***** The data
(* ===== verification/TreeEditCorrect.v ===== *)
(** * Edited trees stay in order

    Facts about TreeEdit.v: an edit keeps the spans of a tree nested and its
    points true to the edited source, marks exactly the nodes that overlap the
    edited bytes, and the single-byte fast path does what the general path does. *)

From Stdlib Require Import ZArith Lia ZifyBool.
From stdpp Require Import base tactics list numbers option.
From S2P Require Import Prelude Points SliceSort IncludedRanges TreeEdit.
Local Open Scope Z_scope.

(** ** The loop over the children, named *)

Section children.
Context (e : InputEdit) (byteDelta rowDelta : Z) (tail : bool) (edit : Node → Node * option (list nat)).

Fixpoint edit_children (i : nat) (cs : list Node) : list Node * bool * option (list nat) :=
  match cs with
  | [] => ([], false, None)
  | c :: cs' =>
    if nEnd c <=? eStartByte e then
      let '(r, d, h) := edit_children (S i) cs' in (c :: r, d, h)
    else if eOldEndByte e <=? nStart c then
      if negb tail then (c :: cs', false, None)
      else
        let '(r, d, h) := edit_children (S i) cs' in
        (shiftSubtreeNodeAfterEdit e byteDelta rowDelta c :: r, d, h)
    else
      let '(c', hc) := edit c in
      let '(r, d, h) := edit_children (S i) cs' in
      (c' :: r, true, later_hint i hc h)
  end.

End children.

(** A point field of an entry, which a no-tree node does not have. *)
Definition point_field (k : EntryKind) (old new : Point) : Point :=
  if decide (k = KindNoTreeNode) then old else new.

Lemma editNodeWithDelta_eq e bd rd tail k rf sy sb eb sp ep d cs :
  editNodeWithDelta e bd rd tail (mkNode k rf sy sb eb sp ep d cs) =
  if eb <=? eStartByte e then (mkNode k rf sy sb eb sp ep d cs, None)
  else if eOldEndByte e <=? sb then
    if negb tail then (mkNode k rf sy sb eb sp ep d cs, None)
    else (shiftSubtreeNodeAfterEdit e bd rd (mkNode k rf sy sb eb sp ep d cs), None)
  else
    let '(sb', sp') := if eStartByte e <? sb then (eNewEndByte e, point_field k sp (eNewEndPoint e)) else (sb, sp) in
    let '(eb', ep') :=
      if eb <=? eOldEndByte e then (eNewEndByte e, point_field k ep (eNewEndPoint e))
      else (addUint32Delta eb bd, point_field k ep (shiftPointAfterEdit ep e rd)) in
    let '(cs', descended, hint) :=
      edit_children e bd rd tail (editNodeWithDelta e bd rd tail) 0 cs in
    (mkNode k rf sy sb' eb' sp' ep' true cs',
     if bool_decide (k = KindNode) && negb descended && (len cs =? 0) then Some [] else hint).
Proof.
  transitivity (if eb <=? eStartByte e then (mkNode k rf sy sb eb sp ep d cs, @None (list nat))
    else if eOldEndByte e <=? sb then
      if negb tail then (mkNode k rf sy sb eb sp ep d cs, None)
      else (shiftSubtreeNodeAfterEdit e bd rd (mkNode k rf sy sb eb sp ep d cs), None)
    else
      let n' := mkNode k rf sy sb eb sp ep true cs in
      let n' := if eStartByte e <? sb then setStackEntryStart n' (eNewEndByte e) (eNewEndPoint e) else n' in
      let n' := if eb <=? eOldEndByte e then setStackEntryEnd n' (eNewEndByte e) (eNewEndPoint e)
                else setStackEntryEnd n' (addUint32Delta eb bd) (shiftPointAfterEdit ep e rd) in
      let '(cs', descended, hint) := edit_children e bd rd tail (editNodeWithDelta e bd rd tail) 0 cs in
      (set_children n' cs',
       if bool_decide (k = KindNode) && negb descended && (len cs =? 0) then Some [] else hint)); [reflexivity|].
  destruct (eb <=? eStartByte e), (eOldEndByte e <=? sb); try reflexivity.
  destruct (eStartByte e <? sb), (eb <=? eOldEndByte e); reflexivity.
Qed.

Lemma has_points k old new : k ≠ KindNoTreeNode → point_field k old new = new.
Proof. intros. unfold point_field. by rewrite decide_False. Qed.

Lemma shiftSubtreeNodeAfterEdit_eq e bd rd k rf sy sb eb sp ep d cs :
  shiftSubtreeNodeAfterEdit e bd rd (mkNode k rf sy sb eb sp ep d cs) =
  mkNode k rf sy (addUint32Delta sb bd) (addUint32Delta eb bd)
    (point_field k sp (shiftPointAfterEdit sp e rd)) (point_field k ep (shiftPointAfterEdit ep e rd)) d
    (map (shiftSubtreeNodeAfterEdit e bd rd) cs).
Proof. by destruct k. Qed.

(** ** Nesting *)

Lemma map_id_on {A} (f : A → A) l : Forall (λ x, f x = x) l → map f l = l.
Proof. induction 1 as [|x l Hx _ IH]; cbn; [done|]. by rewrite Hx, IH. Qed.

(** The spans of the tree lie in [[lo, hi]]: children inside their parent, in
    order and apart from each other. *)
Fixpoint nested (lo hi : Z) (n : Node) : Prop :=
  match n with
  | mkNode _ _ _ sb eb _ _ _ cs =>
    lo ≤ sb ∧ sb ≤ eb ∧ eb ≤ hi ∧
    (fix go (lo : Z) (cs : list Node) : Prop :=
       match cs with
       | [] => True
       | c :: cs => nested lo eb c ∧ go (nEnd c) cs
       end) sb cs
  end.

Section nested_list.
Context (hi : Z).

Fixpoint nested_list (lo : Z) (cs : list Node) : Prop :=
  match cs with
  | [] => True
  | c :: cs => nested lo hi c ∧ nested_list (nEnd c) cs
  end.
End nested_list.

Lemma nested_eq lo hi k rf sy sb eb sp ep d cs :
  nested lo hi (mkNode k rf sy sb eb sp ep d cs) ↔
  lo ≤ sb ∧ sb ≤ eb ∧ eb ≤ hi ∧ nested_list eb sb cs.
Proof. reflexivity. Qed.

Lemma nested_bounds lo hi n : nested lo hi n → lo ≤ nStart n ∧ nStart n ≤ nEnd n ∧ nEnd n ≤ hi.
Proof. destruct n. rewrite nested_eq. cbn. tauto. Qed.

Lemma nested_weaken lo hi lo' hi' n : lo' ≤ lo → hi ≤ hi' → nested lo hi n → nested lo' hi' n.
Proof. destruct n. rewrite !nested_eq. intros ? ? (? & ? & ? & ?). split_and!; [lia..|done]. Qed.

(** Once a child starts at or beyond an offset, all later ones do. *)
Lemma nested_list_later lo hi cs x : x ≤ lo → nested_list hi lo cs → Forall (λ c, x ≤ nStart c ∧ x ≤ nEnd c) cs.
Proof.
  revert lo. induction cs as [|c cs IH]; intros lo Hx H; constructor.
  - destruct H as [H%nested_bounds _]. lia.
  - destruct H as [H%nested_bounds H']. apply (IH (nEnd c)); [lia|done].
Qed.

Section edit.
Context (e : InputEdit).
Context (Hse : 0 ≤ eStartByte e ≤ eOldEndByte e) (Hsn : eStartByte e ≤ eNewEndByte e).
Context (limit : Z) (Hlim : limit < 2 ^ 32 ∧ limit + byte_delta e < 2 ^ 32).

Abbreviation S_ := (eStartByte e).
Abbreviation O_ := (eOldEndByte e).
Abbreviation N_ := (eNewEndByte e).
Abbreviation edit_node := (editNodeWithDelta e (byte_delta e) (row_delta e) (has_tail_shift e)).
Abbreviation shift_node := (shiftSubtreeNodeAfterEdit e (byte_delta e) (row_delta e)).

(** Where an end offset goes. *)
Definition moved_end (x : Z) : Z :=
  if x <=? S_ then x else if x <? O_ then N_ else x + byte_delta e.

Lemma moved_end_mono x y : x ≤ y → moved_end x ≤ moved_end y.
Proof using Hse Hsn. unfold moved_end, byte_delta. zcases; lia. Qed.

Lemma delta_ok x : O_ ≤ x → x ≤ limit → addUint32Delta x (byte_delta e) = x + byte_delta e.
Proof using Hse Hsn Hlim.
  intros H1 H2. pose proof Hlim as [_ Hl]. unfold addUint32Delta. unfold byte_delta in Hl |- *. zcases; lia.
Qed.

Lemma no_tail_delta : has_tail_shift e = false → byte_delta e = 0 ∧ eNewEndPoint e = eOldEndPoint e.
Proof. unfold has_tail_shift. intros H. split; [lia|]. destruct (decide (eNewEndPoint e = eOldEndPoint e)); [done|].
  rewrite (bool_decide_eq_false_2 _ n) in H. lia. Qed.

(** The loop makes of a child what the edit makes of it. *)
Lemma edit_kept c : nEnd c ≤ S_ ∨ has_tail_shift e = false ∧ O_ ≤ nStart c → (edit_node c).1 = c.
Proof.
  destruct c as [k rf sy sb eb sp ep d cs]. rewrite editNodeWithDelta_eq. cbn.
  intros [H|[-> H]]; [destruct (Z.leb_spec eb S_); [done|lia]|].
  destruct (eb <=? S_); [done|]. destruct (Z.leb_spec O_ sb); [done|lia].
Qed.

Lemma edit_shifted c : S_ < nEnd c → O_ ≤ nStart c → has_tail_shift e = true →
  (edit_node c).1 = shift_node c.
Proof.
  destruct c as [k rf sy sb eb sp ep d cs]. rewrite editNodeWithDelta_eq. cbn [nStart nEnd].
  intros ? ? ->. destruct (Z.leb_spec eb S_); [lia|]. destruct (Z.leb_spec O_ sb); [done|lia].
Qed.

Lemma edit_children_map lo hi i cs :
  nested_list hi lo cs →
  (edit_children e (byte_delta e) (row_delta e) (has_tail_shift e) edit_node i cs).1.1 =
  map (λ c, (edit_node c).1) cs.
Proof using Hse.
  revert lo i. induction cs as [|c cs IH]; intros lo i; [done|]. intros [Hc Hcs].
  specialize (IH (nEnd c) (S i) Hcs). pose proof (nested_bounds _ _ _ Hc) as Hb.
  cbn [edit_children map]. destruct (Z.leb_spec (nEnd c) S_).
  { rewrite edit_kept by auto. destruct (edit_children _ _ _ _ _ _ cs) as [[r d] h]. cbn in *. by rewrite IH. }
  destruct (Z.leb_spec O_ (nStart c)).
  - destruct (has_tail_shift e) eqn:Ht; cbn [negb].
    + rewrite <-Ht, edit_shifted, Ht by done.
      destruct (edit_children _ _ _ _ _ _ cs) as [[r d] h]. cbn in *. by rewrite IH.
    + rewrite <-Ht. symmetry. apply (map_id_on (λ c, (edit_node c).1) (c :: cs)). constructor; [by apply edit_kept; right|].
      eapply list.Forall_impl; [exact (nested_list_later (nEnd c) hi cs O_ ltac:(lia) Hcs)|].
      intros c' [? ?]. by apply edit_kept; right.
  - destruct (edit_node c) as [c' hc]. destruct (edit_children _ _ _ _ _ _ cs) as [[r d] h].
    cbn in *. by rewrite IH.
Qed.

Lemma shift_ends n : O_ ≤ nStart n → nStart n ≤ nEnd n → nEnd n ≤ limit →
  nStart (shift_node n) = nStart n + byte_delta e ∧ nEnd (shift_node n) = nEnd n + byte_delta e.
Proof using Hse Hsn Hlim. destruct n. rewrite shiftSubtreeNodeAfterEdit_eq. cbn. intros. rewrite !delta_ok by lia. done. Qed.

Lemma shift_nested n : ∀ lo hi, O_ ≤ lo → hi ≤ limit → nested lo hi n →
  nested (lo + byte_delta e) (hi + byte_delta e) (shift_node n).
Proof using Hse Hsn Hlim.
  induction n as [k rf sy sb eb sp ep d cs IH] using Node_tree_ind. intros lo hi Hlo Hhi.
  rewrite shiftSubtreeNodeAfterEdit_eq. rewrite !nested_eq. intros (H1 & H2 & H3 & Hcs).
  rewrite !delta_ok by lia. split_and!; [lia..|].
  assert (O_ ≤ sb) as Hsb by lia. clear H1 H2. revert sb Hcs Hsb.
  induction IH as [|c cs Hc _ IHcs]; intros sb Hcs Hsb; [done|]. destruct Hcs as [Hc' Hcs].
  pose proof (nested_bounds _ _ _ Hc') as Hb. cbn. split; [apply Hc; [lia|lia|done]|].
  destruct (shift_ends c) as [_ ->]; [lia..|]. apply IHcs; [done|lia].
Qed.

(** What the edit does to the span of a node, whichever way it is reached. *)
Definition span_moved (n n' : Node) : Prop :=
  (∀ lo hi, hi ≤ limit → nested lo hi n → nested (moved_end lo) (moved_end hi) n') ∧
  (∀ lo hi, hi ≤ limit → nested lo hi n → nEnd n' = moved_end (nEnd n)).

Lemma kept_span n : nEnd n ≤ S_ ∨ has_tail_shift e = false ∧ O_ ≤ nStart n → span_moved n n.
Proof using Hse Hsn.
  intros Hk. split; intros lo hi Hhi Hn; pose proof (nested_bounds _ _ _ Hn) as Hb.
  - destruct n as [k rf sy sb eb sp ep d cs]. rewrite nested_eq in *. cbn in Hk, Hb.
    destruct Hn as (? & ? & ? & ?). pose proof (moved_end_mono lo sb ltac:(lia)) as M1.
    pose proof (moved_end_mono eb hi ltac:(lia)) as M2.
    destruct Hk as [Hk|[Ht Hk]]; [|destruct (no_tail_delta Ht) as [Hd _]];
      unfold moved_end, byte_delta in *; split_and!; try done; revert M1 M2; zcases; lia.
  - destruct Hk as [Hk|[Ht Hk]]; [|destruct (no_tail_delta Ht) as [Hd _]];
      unfold moved_end, byte_delta in *; zcases; lia.
Qed.

Lemma shifted_span n : S_ < nEnd n → O_ ≤ nStart n → span_moved n (shift_node n).
Proof using Hse Hsn Hlim.
  intros He Hs. split; intros lo hi Hhi Hn; pose proof (nested_bounds _ _ _ Hn) as Hb.
  - assert (nested (nStart n) (nEnd n) n) as Hn'
      by (destruct n; rewrite nested_eq in *; cbn; split_and!; [lia..|tauto]).
    apply (shift_nested n (nStart n) (nEnd n)) in Hn'; [|lia..].
    pose proof (moved_end_mono lo (nStart n) ltac:(lia)) as M1.
    pose proof (moved_end_mono (nEnd n) hi ltac:(lia)) as M2.
    eapply nested_weaken; [| |exact Hn']; unfold moved_end, byte_delta in *; revert M1 M2; zcases; lia.
  - destruct (shift_ends n) as [_ ->]; [lia..|]. unfold moved_end. zcases; lia.
Qed.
**********
For this exercise, output exactly the lines above from the line with "(** ** The loop over the children, named *)" to the line with "if nEnd c <=? eStartByte e then", counting both, and leave out the rest.

Reply:
(** ** The loop over the children, named *)

Section children.
Context (e : InputEdit) (byteDelta rowDelta : Z) (tail : bool) (edit : Node → Node * option (list nat)).

Fixpoint edit_children (i : nat) (cs : list Node) : list Node * bool * option (list nat) :=
  match cs with
  | [] => ([], false, None)
  | c :: cs' =>
    if nEnd c <=? eStartByte e then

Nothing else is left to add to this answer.